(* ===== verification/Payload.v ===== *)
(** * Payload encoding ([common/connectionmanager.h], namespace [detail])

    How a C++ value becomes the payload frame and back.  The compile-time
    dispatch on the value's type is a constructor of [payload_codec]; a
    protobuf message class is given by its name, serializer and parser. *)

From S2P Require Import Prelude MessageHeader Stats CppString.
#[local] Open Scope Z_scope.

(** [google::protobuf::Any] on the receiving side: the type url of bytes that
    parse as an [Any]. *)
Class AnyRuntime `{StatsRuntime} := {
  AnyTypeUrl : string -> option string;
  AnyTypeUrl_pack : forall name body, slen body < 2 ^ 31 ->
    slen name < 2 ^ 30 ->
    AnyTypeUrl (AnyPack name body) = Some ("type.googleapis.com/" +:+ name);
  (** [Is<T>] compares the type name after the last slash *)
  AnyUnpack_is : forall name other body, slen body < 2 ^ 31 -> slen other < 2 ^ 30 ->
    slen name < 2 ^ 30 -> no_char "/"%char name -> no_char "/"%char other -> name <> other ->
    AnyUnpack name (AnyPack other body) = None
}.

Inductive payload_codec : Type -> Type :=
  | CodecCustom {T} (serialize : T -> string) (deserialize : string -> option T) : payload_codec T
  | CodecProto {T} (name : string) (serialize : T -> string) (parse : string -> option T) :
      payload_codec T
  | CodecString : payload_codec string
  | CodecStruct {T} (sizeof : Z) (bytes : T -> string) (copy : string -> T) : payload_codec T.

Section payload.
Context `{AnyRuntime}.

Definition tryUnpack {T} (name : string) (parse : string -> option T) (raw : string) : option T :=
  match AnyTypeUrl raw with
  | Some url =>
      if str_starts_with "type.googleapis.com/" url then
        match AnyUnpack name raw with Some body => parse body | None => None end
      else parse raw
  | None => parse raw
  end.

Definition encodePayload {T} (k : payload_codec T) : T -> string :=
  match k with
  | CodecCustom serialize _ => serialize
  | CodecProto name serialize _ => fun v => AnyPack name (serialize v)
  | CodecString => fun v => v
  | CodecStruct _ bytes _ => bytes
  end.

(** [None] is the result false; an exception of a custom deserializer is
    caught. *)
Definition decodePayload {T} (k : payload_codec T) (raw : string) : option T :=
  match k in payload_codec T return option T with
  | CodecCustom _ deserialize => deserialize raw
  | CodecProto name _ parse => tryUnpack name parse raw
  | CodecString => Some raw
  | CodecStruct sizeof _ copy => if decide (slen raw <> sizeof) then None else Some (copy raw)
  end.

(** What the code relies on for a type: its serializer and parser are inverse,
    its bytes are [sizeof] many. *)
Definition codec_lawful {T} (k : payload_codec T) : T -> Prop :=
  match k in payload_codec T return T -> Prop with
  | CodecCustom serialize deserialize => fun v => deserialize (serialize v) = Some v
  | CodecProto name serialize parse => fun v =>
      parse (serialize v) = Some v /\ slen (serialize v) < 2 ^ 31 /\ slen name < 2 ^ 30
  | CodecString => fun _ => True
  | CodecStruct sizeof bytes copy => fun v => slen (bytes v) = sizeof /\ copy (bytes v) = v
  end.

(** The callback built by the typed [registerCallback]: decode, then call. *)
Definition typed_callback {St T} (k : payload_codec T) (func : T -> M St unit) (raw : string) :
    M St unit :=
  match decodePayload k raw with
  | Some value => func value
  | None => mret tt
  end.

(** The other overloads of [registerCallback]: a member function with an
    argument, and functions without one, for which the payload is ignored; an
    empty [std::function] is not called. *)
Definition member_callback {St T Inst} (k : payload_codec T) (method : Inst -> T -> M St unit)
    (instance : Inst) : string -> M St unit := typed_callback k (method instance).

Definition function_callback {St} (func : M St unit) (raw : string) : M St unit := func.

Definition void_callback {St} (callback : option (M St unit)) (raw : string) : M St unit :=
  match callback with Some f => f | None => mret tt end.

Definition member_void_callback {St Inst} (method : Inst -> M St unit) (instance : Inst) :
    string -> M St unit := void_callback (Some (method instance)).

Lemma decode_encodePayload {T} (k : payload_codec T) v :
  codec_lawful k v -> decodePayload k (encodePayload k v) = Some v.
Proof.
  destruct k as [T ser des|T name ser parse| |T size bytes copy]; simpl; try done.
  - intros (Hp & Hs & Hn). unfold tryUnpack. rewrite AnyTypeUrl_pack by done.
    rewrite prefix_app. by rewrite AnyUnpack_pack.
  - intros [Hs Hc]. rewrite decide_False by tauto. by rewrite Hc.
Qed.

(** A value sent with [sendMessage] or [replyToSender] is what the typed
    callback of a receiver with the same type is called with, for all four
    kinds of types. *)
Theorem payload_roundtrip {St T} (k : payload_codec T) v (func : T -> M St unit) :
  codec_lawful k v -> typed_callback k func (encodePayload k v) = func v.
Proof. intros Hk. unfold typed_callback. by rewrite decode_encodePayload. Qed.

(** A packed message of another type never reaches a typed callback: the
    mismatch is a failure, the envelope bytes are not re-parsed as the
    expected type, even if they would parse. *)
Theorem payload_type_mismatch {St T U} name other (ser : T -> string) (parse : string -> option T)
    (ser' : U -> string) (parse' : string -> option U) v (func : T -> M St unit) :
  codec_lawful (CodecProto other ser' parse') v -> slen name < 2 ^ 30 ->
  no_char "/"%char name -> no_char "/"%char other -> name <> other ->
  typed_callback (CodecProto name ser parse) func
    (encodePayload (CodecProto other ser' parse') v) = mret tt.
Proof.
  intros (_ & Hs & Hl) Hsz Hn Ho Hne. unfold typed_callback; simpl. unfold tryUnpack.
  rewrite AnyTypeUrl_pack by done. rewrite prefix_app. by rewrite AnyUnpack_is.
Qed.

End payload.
━━━━━━
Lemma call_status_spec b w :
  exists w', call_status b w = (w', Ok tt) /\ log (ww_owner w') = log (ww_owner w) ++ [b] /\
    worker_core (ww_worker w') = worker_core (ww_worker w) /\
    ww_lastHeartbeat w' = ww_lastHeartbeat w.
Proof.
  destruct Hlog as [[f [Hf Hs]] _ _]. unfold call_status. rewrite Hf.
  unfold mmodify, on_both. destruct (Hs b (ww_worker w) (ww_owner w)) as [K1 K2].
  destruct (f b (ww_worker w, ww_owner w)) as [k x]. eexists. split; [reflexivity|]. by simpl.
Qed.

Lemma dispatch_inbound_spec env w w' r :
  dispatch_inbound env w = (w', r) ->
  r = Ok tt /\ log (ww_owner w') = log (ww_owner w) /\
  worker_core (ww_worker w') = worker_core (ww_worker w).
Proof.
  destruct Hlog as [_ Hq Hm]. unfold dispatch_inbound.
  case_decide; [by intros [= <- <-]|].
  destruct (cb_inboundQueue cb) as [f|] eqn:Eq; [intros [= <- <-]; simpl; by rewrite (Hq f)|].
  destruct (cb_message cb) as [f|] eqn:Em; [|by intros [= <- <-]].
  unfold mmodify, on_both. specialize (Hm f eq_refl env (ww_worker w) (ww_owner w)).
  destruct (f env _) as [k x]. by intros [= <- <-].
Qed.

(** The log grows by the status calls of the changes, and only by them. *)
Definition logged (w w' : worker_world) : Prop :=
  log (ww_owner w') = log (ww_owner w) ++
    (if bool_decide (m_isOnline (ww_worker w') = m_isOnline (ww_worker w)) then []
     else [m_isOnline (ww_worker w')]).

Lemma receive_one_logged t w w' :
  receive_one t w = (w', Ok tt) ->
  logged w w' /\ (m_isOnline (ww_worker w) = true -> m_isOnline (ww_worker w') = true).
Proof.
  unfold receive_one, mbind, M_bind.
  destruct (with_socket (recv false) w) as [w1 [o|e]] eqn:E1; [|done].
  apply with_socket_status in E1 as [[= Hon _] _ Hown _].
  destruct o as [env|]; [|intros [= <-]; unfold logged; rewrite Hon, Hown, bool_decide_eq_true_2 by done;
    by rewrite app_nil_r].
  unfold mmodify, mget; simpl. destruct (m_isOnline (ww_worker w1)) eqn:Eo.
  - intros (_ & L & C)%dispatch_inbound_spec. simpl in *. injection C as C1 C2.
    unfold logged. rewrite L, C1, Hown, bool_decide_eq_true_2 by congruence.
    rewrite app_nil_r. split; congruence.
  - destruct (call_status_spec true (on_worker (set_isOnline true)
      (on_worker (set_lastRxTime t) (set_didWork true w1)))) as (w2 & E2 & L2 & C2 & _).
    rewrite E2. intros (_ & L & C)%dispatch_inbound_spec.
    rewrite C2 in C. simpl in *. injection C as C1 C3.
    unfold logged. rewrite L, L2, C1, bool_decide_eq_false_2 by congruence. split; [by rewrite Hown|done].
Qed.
━━━━━━
Problem statement:
Scan the data above for the word "bytes", then copy every line that holds it.

Exercise response:
(** [google::protobuf::Any] on the receiving side: the type url of bytes that
  | CodecStruct {T} (sizeof : Z) (bytes : T -> string) (copy : string -> T) : payload_codec T.
  | CodecStruct _ bytes _ => bytes
    its bytes are [sizeof] many. *)
  | CodecStruct sizeof bytes copy => fun v => slen (bytes v) = sizeof /\ copy (bytes v) = v
  destruct k as [T ser des|T name ser parse| |T size bytes copy]; simpl; try done.
    mismatch is a failure, the envelope bytes are not re-parsed as the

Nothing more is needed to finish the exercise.